I remember that she was Vietnamese and that her parents spoke almost no English.  In fact, they had come to parent teacher conferences and we had not been able to successfully communicate with them.  The girl would wear the same outfit for a couple of days in a row, but she was always clean.  She had the face of an angel; one of those faces that literally beamed when she smiled.  It was that face that brought me a wrapped gift on that, my last, day as her student teacher.  I unwrapped it, preparing myself to give off an air of joy (fellow teachers will understand this), and reminded myself to smile and thank the girl.
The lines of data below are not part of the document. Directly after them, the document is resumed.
(* ===== verification/Orchestrator.v ===== *)
(** * Orchestrator: the evidence-driven loop of one task

    [runtime/state_machine.py] and [runtime/orchestrator.py].  The agents,
    the verifier, the context builder and the workspace are the operations of
    the class [Components] over a world they may change; the orchestrator's
    own state is the state machine, the evidence lists, and the latest
    context packet.  [run] is modelled without a trace collector (which only
    observes), and with a repair agent that takes the handoff. *)
From Stdlib Require Import QArith.
From stdpp Require Import options.
From S2P Require Import Prelude Contracts Json RunModels RepairText.
Open Scope Z_scope.

(** ** [runtime/state_machine.py] *)
Definition _ALLOWED_TRANSITIONS (s : TaskRunState) : list TaskRunState :=
  match s with
  | RUN_PENDING => [RUN_RUNNING; RUN_FAILED]
  | RUN_RUNNING => [RUN_VERIFYING; RUN_FAILED]
  | RUN_VERIFYING => [RUN_REVIEWING; RUN_REPAIRING; RUN_FAILED]
  | RUN_REVIEWING => [RUN_SUCCEEDED; RUN_REPAIRING; RUN_FAILED]
  | RUN_REPAIRING => [RUN_REPAIRING; RUN_VERIFYING; RUN_FAILED]
  | RUN_SUCCEEDED => []
  | RUN_FAILED => []
  end.

Record TaskStateMachine : Set := {
  _state : TaskRunState;
  _events : list RunEvent;
}.
Definition TaskStateMachine_init : TaskStateMachine := {|
  _state := RUN_PENDING;
  _events := [{| re_sequence := 0; re_state := RUN_PENDING; re_detail := "Task run created." |}];
|}.

(** ** The components of a run

    An exception of a component: a plain one, or one of the three whose
    payload the orchestrator reads. *)
Inductive component_exn : Set :=
  | PlainExn (x : exn)
  | AgentProviderExn (e : AgentProviderError)
  | InvalidReviewerOutputExn (failure : FailureReport)
  | RepairBudgetExhaustedExn (failures : list FailureReport).
(** What a caller of [run] sees when the orchestrator does not catch it. *)
Definition escaping (x : component_exn) : exn :=
  match x with
  | PlainExn x => x
  | AgentProviderExn e => Exn ProviderError (ape_message e)
  | InvalidReviewerOutputExn f => Exn ReviewerOutputError (message f)
  | RepairBudgetExhaustedExn _ => Exn RepairBudgetError "repair retry budget was exhausted"
  end.

Class Components := {
  World : Type;
  (** [ContextPacket]: the orchestrator reads three of its fields *)
  ContextPacket : Type;
  cp_summary_version : ContextPacket → string;
  cp_repository_head : ContextPacket → string;
  cp_selected_files : ContextPacket → list (string * string);
  (** [ContextPacketBuilder.build] *)
  build : TaskContract → option ContextContinuationState → World →
          (component_exn + ContextPacket) * World;
  (** [DeveloperAgent.run] *)
  develop : TaskContract → ContextPacket → World → (component_exn + DeveloperRunResult) * World;
  (** [DeterministicVerifier.verify] *)
  verify : TaskContract → World → (component_exn + VerificationResult) * World;
  (** [ReviewerAgent.review] *)
  review : TaskContract → VerificationResult → ContextPacket → World →
           (component_exn + ReviewDecision) * World;
  (** [RepairAgent.repair] *)
  repair : TaskContract → list FailureReport → Z → RepairHandoff → World →
           (component_exn + RepairRunResult) * World;
  (** [LocalGitWorkspace]: reads of the worktree *)
  changed_files : World → result (list string);
  head_commit : World → result string;
  change_snapshot : World → result WorkspaceChangeSnapshot;
  (** [hashlib.sha256(...).hexdigest()] *)
  sha256 : string → string;
}.

(** [SingleTaskOrchestrator.__init__] *)
Record SingleTaskOrchestrator : Set := {
  _minimum_repair_attempts : Z;
  _models : list (AgentRole * string);
}.
Definition _normalize_model (value role : string) : result string :=
  let normalized := strip value in
  check (negb (bool_decide (normalized = ""))) ValueError (role +:+ " model must not be empty") ;;
  Ok normalized.
Definition SingleTaskOrchestrator_init (developer_model reviewer_model repair_model : string)
    (minimum_repair_attempts : Z) : result SingleTaskOrchestrator :=
  check ((0 <=? minimum_repair_attempts) && (minimum_repair_attempts <=? 5)) ValueError
    "minimum_repair_attempts must be between 0 and 5" ;;
  developer ← _normalize_model developer_model "developer";
  reviewer ← _normalize_model reviewer_model "reviewer";
  repair ← _normalize_model repair_model "repair";
  Ok {| _minimum_repair_attempts := minimum_repair_attempts;
        _models := [(ROLE_DEVELOPER, developer); (ROLE_REVIEWER, reviewer);
                    (ROLE_REPAIR, repair)] |}.
(** [self._models[role]] *)
Definition model_of (self : SingleTaskOrchestrator) (role : AgentRole) : result string :=
  of_option (Exn KeyError "agent role") (snd <$> find (λ m, bool_decide (m.1 = role)) (_models self)).
Definition _validate_task_lease_shape (task : TaskRow) : result unit :=
  if is_none (lease_owner task) then
    sound_if (is_none (lease_dispatch_id task) && is_none (run_token task)
              && is_none (lease_acquired_at task) && is_none (heartbeat_at task)
              && is_none (lease_until task) && is_none (lease_released_at task)
              && (lease_generation task =? 0)) "UNOWNED task row has impossible lease fields"
  else
    sound_if (negb (is_none (lease_dispatch_id task) || is_none (run_token task)
                    || is_none (lease_acquired_at task) || is_none (heartbeat_at task)
                    || is_none (lease_until task) || (lease_generation task <? 1)))
      "owned task row has incomplete lease authority".

Definition _decision (run_id : UUID) (task : TaskRow) (observed_at : Z)
    (action : TaskReconciliationAction) (reason : string) (evidence_id : option Z)
    (attempt : option PersistedDispatchAttempt) (publish_allowed recovery_attempt : bool)
    : result TaskReconciliationDecision :=
  TaskReconciliationDecision_new {|
    trd_run_id := run_id;
    trd_task_id := tr_task_id task;
    trd_observed_at := observed_at;
    trd_action := action;
    trd_reason := reason;
    trd_lease_generation := lease_generation task;
    trd_current_dispatch_id := lease_dispatch_id task;
    trd_terminal_worker_evidence_id := evidence_id;
    trd_dispatch_attempt := attempt;
    trd_publish_allowed := publish_allowed;
    trd_recovery_attempt := recovery_attempt;
  |}.

Definition _existing_dispatch_decision (run_id : UUID) (task : TaskRow) (observed_at : Z)
    (attempt : PersistedDispatchAttempt) (reason_prefix : string)
    : result TaskReconciliationDecision :=
  if decide (pda_state attempt = PUBLISH_FAILED) then
    _decision run_id task observed_at ACT_BLOCKED_PUBLISH_FAILED
      (reason_prefix +:+ "; PUBLISH_FAILED is an observed broker error, not proof of non-delivery, so automatic redispatch remains blocked.")
      None (Some attempt) false false
  else
    _decision run_id task observed_at ACT_WAIT_EXISTING_DISPATCH
      (reason_prefix +:+ "; " +:+ DispatchAttemptState_value (pda_state attempt)
         +:+ " must settle through the existing dispatch identity rather than another broker publication.")
      None (Some attempt) false false.

Definition _insert_attempt (e : Env) (run_id : UUID) (task_id : string) (attempt_number observed_at : Z)
    : M World PersistedDispatchAttempt :=
  let row := requested_row (env_uuid4 e 0) run_id task_id attempt_number observed_at in
  insert_attempt_row row ;;
  lift (decode_attempt row).

(** The worker-side evidence of one task: executions by dispatch, phases by
    dispatch. *)
Notation TaskWorkers := (gmap UUID (Z * WorkerExecutionEvidence)).
Notation TaskPhases := (gmap (UUID * bool) Z).
Definition has_dispatch_event (d : UUID) (dispatches : TaskPhases) : bool :=
  existsb (λ p, bool_decide (p.1.1 = d)) (map_to_list dispatches).

Section store.
Context (sha256 : string → string).
Context (read_execution : JSON → result WorkerExecutionEvidence).
Context (read_dispatch : JSON → result WorkerDispatchEvent).

Definition evidence_le (r s : EvidenceRow) : Prop := evr_id r ≤ evr_id s.
#[global] Instance evidence_le_dec : RelDecision evidence_le.
Proof. intros r s. unfold evidence_le. apply _. Defined.
Definition select_evidence (run_id : UUID) (task_id : string) (w : World) : list EvidenceRow :=
  merge_sort evidence_le
    (filter (λ r, evr_run_id r = run_id ∧ evr_task_id r = Some task_id
                  ∧ (evr_kind r = "WORKER_EXECUTION" ∨ evr_kind r = "DISPATCH_EVENT"))
       (w_evidence w)).

(** The [try] block of one row. *)
Definition decode_side_row (run_id : UUID) (task_id : string) (known_dispatches : list UUID)
    (workers : TaskWorkers) (dispatches : TaskPhases) (row : EvidenceRow)
    : result (TaskWorkers * TaskPhases) :=
  if decide (evr_kind row = "WORKER_EXECUTION") then
    payload ← validate_execution read_execution (evr_payload row);
    _assert_worker_identity (we_run_id payload) (we_task_id payload) (we_dispatch_id payload)
      run_id task_id known_dispatches ;;
    sound_if (bool_decide (workers !! we_dispatch_id payload = None))
      "multiple terminal WORKER_EXECUTION rows exist for one dispatch" ;;
    Ok (<[we_dispatch_id payload := (evr_id row, payload)]> workers, dispatches)
  else
    dispatch ← validate_dispatch read_dispatch (evr_payload row);
    _assert_worker_identity (wde_run_id dispatch) (wde_task_id dispatch) (wde_dispatch_id dispatch)
      run_id task_id known_dispatches ;;
    let key := (wde_dispatch_id dispatch, is_completed (wde_phase dispatch)) in
    sound_if (bool_decide (dispatches !! key = None))
      "duplicate worker dispatch phase evidence exists for one dispatch" ;;
    Ok (workers, <[key := evr_id row]> dispatches).
Definition side_row (run_id : UUID) (task_id : string) (known_dispatches : list UUID)
    (acc : TaskWorkers * TaskPhases) (row : EvidenceRow) : result (TaskWorkers * TaskPhases) :=
  verify_payload_hash sha256 (evr_payload row) (evr_payload_sha256 row)
    "reconciliation worker-side evidence" ;;
  match decode_side_row run_id task_id known_dispatches acc.1 acc.2 row with
  | Ok acc => Ok acc
  | Raise x =>
      if subclass (exn_kind x) ValueError then
        corrupt ("worker-side evidence failed reconciliation validation: " +:+ exn_message x)
      else Raise x
  end.
Definition _validated_worker_side_evidence (run_id : UUID) (task_id : string)
    (attempts : list PersistedDispatchAttempt) (w : World) : result (TaskWorkers * TaskPhases) :=
  '(workers, dispatches) ← fold_result
    (side_row run_id task_id (pda_dispatch_id <$> attempts)) (∅, ∅)
    (select_evidence run_id task_id w);
  sound_if (forallb (λ p, negb p.1.2 || bool_decide (is_Some (workers !! p.1.1)))
              (map_to_list dispatches))
    "COMPLETED dispatch evidence exists without terminal WORKER_EXECUTION evidence" ;;
  Ok (workers, dispatches).

(** [prepare_task] after the evidence is read, for a RUNNING run. *)
Definition prepare_unowned (e : Env) (run_id : UUID) (task_name : string) (task : TaskRow)
    (observed_at : Z) (attempts : list PersistedDispatchAttempt)
    (workers : TaskWorkers) (dispatches : TaskPhases) : M World TaskReconciliationDecision :=
  ensure (bool_decide (workers = ∅) && bool_decide (dispatches = ∅)) PersistenceCorruptionError
    "UNOWNED task contains worker-side evidence" ;;
  match last attempts with
  | Some attempt =>
      lift (_existing_dispatch_decision run_id task observed_at attempt
              "UNOWNED task already has durable dispatch intent")
  | None =>
      attempt ← _insert_attempt e run_id task_name 1 observed_at;
      lift (_decision run_id task observed_at ACT_PREPARED_DISPATCH
        "UNOWNED task has no durable dispatch history; locked reconciliation prepared the first dispatch attempt."
        None (Some attempt) true false)
  end.
Definition prepare_owned (e : Env) (run_id : UUID) (task_name : string) (task : TaskRow)
    (observed_at : Z) (attempts : list PersistedDispatchAttempt) (workers : TaskWorkers)
    : M World TaskReconciliationDecision :=
  dispatch_id ← lift (of_option (Exn AssertionError "") (lease_dispatch_id task));
  current_attempt ← lift (of_option
    (Exn PersistenceCorruptionError
       "owned V1.1 task lease refers to a dispatch missing from the durable ledger")
    (_attempt_for_dispatch attempts dispatch_id));
  match workers !! dispatch_id with
  | Some (evidence_id, _) =>
      lift (_decision run_id task observed_at ACT_RESUME_TERMINAL_EVIDENCE
        "Terminal WORKER_EXECUTION evidence exists for the current dispatch; reconciliation must resume downstream instead of rerunning the task."
        (Some evidence_id) (Some current_attempt) false false)
  | None =>
      if negb (is_none (lease_released_at task)) then
        lift (_decision run_id task observed_at ACT_BLOCKED_RELEASED_EVIDENCE_GAP
          "Current lease generation is RELEASED without terminal worker evidence; reconciliation cannot silently reopen released ownership history."
          None (Some current_attempt) false false)
      else
        until ← lift (of_option (Exn AssertionError "") (lease_until task));
        if observed_at <? until then
          lift (_decision run_id task observed_at ACT_WAIT_ACTIVE_OWNER
            "Current lease generation is ACTIVE under fresh database time; reconciliation must not race the live owner."
            None (Some current_attempt) false false)
        else
          match filter (λ a, pda_attempt_number current_attempt < pda_attempt_number a) attempts with
          | _ :: _ :: _ =>
              throw PersistenceCorruptionError
                "multiple dispatch attempts exist beyond the current lease generation"
          | [newer] =>
              lift (_existing_dispatch_decision run_id task observed_at newer
                "Expired generation already has a newer durable dispatch attempt")
          | [] =>
              newest ← lift (of_option (Exn IndexError "attempts[-1]") (last attempts));
              attempt ← _insert_attempt e run_id task_name (pda_attempt_number newest + 1) observed_at;
              lift (_decision run_id task observed_at ACT_PREPARED_DISPATCH
                "Current lease generation is EXPIRED with no terminal worker evidence and no newer dispatch; locked reconciliation prepared one fresh recovery attempt."
                None (Some attempt) true true)
          end
  end.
It wasn't until years later that I could fully appreciate the gift.  The little girl thought it was beautiful and she wanted to give me a beautiful gift. I don't know the story of what it took for the girl to get the gift or what her family had to sacrifice so that she could, but I can imagine.  I'm certain there was no allowance to save up or extra money in the bank.  Yet this little girl found a way to send me off with something of beauty.  Why?  Probably because she loved me.  That is not a statement of pride, but of awe.  I did nothing special for her to love me. 

Just like I did nothing special to be loved, but God sent Jesus to die for me anyway.

Just like I hope to love on kids who come through our house in years to come.

So I keep this gift on my desk as a reminder; that there is beauty in the unexpected; to ask about people's stories; to love without expectations and with abandon; to hold close to my heart that I was and am loved in much the same way.

May you find something once thought ugly and, tonight, find a beauty hovering in its depths. 

Sunday, December 02, 2012

not just a basket

This is why I love my job: 

I know.  That picture really tells you nothing.  Here's the deal:  that little guy is carrying a basket full of games, crafts, and books to be given to families in need around our city this Christmas. This weekend our church put together somewhere near eight hundred of these.  It takes literally (at least) a hundred volunteers to pull off the full scope of the project. Today, I watched as people gathered and sorted and bundled and prettied.  My favorite part was watching the little ones.  The curly-headed four year old who unwrapped the blankets that would line the baskets; the preteen who eagerly did anything she was asked; the eight year old who collected the trash strewn about; mr. muscles (above) moving baskets from one spot to the next. Kids (and adults) gave their time to create baskets that, when used as intended, would give the gift of "time together" to families.  You see, these baskets are not your typical Christmas gifts.  They are filled with items that bring family members around the table. It's a gift of relationships and memories that will last well beyond the breakable toys that will soon go out of style.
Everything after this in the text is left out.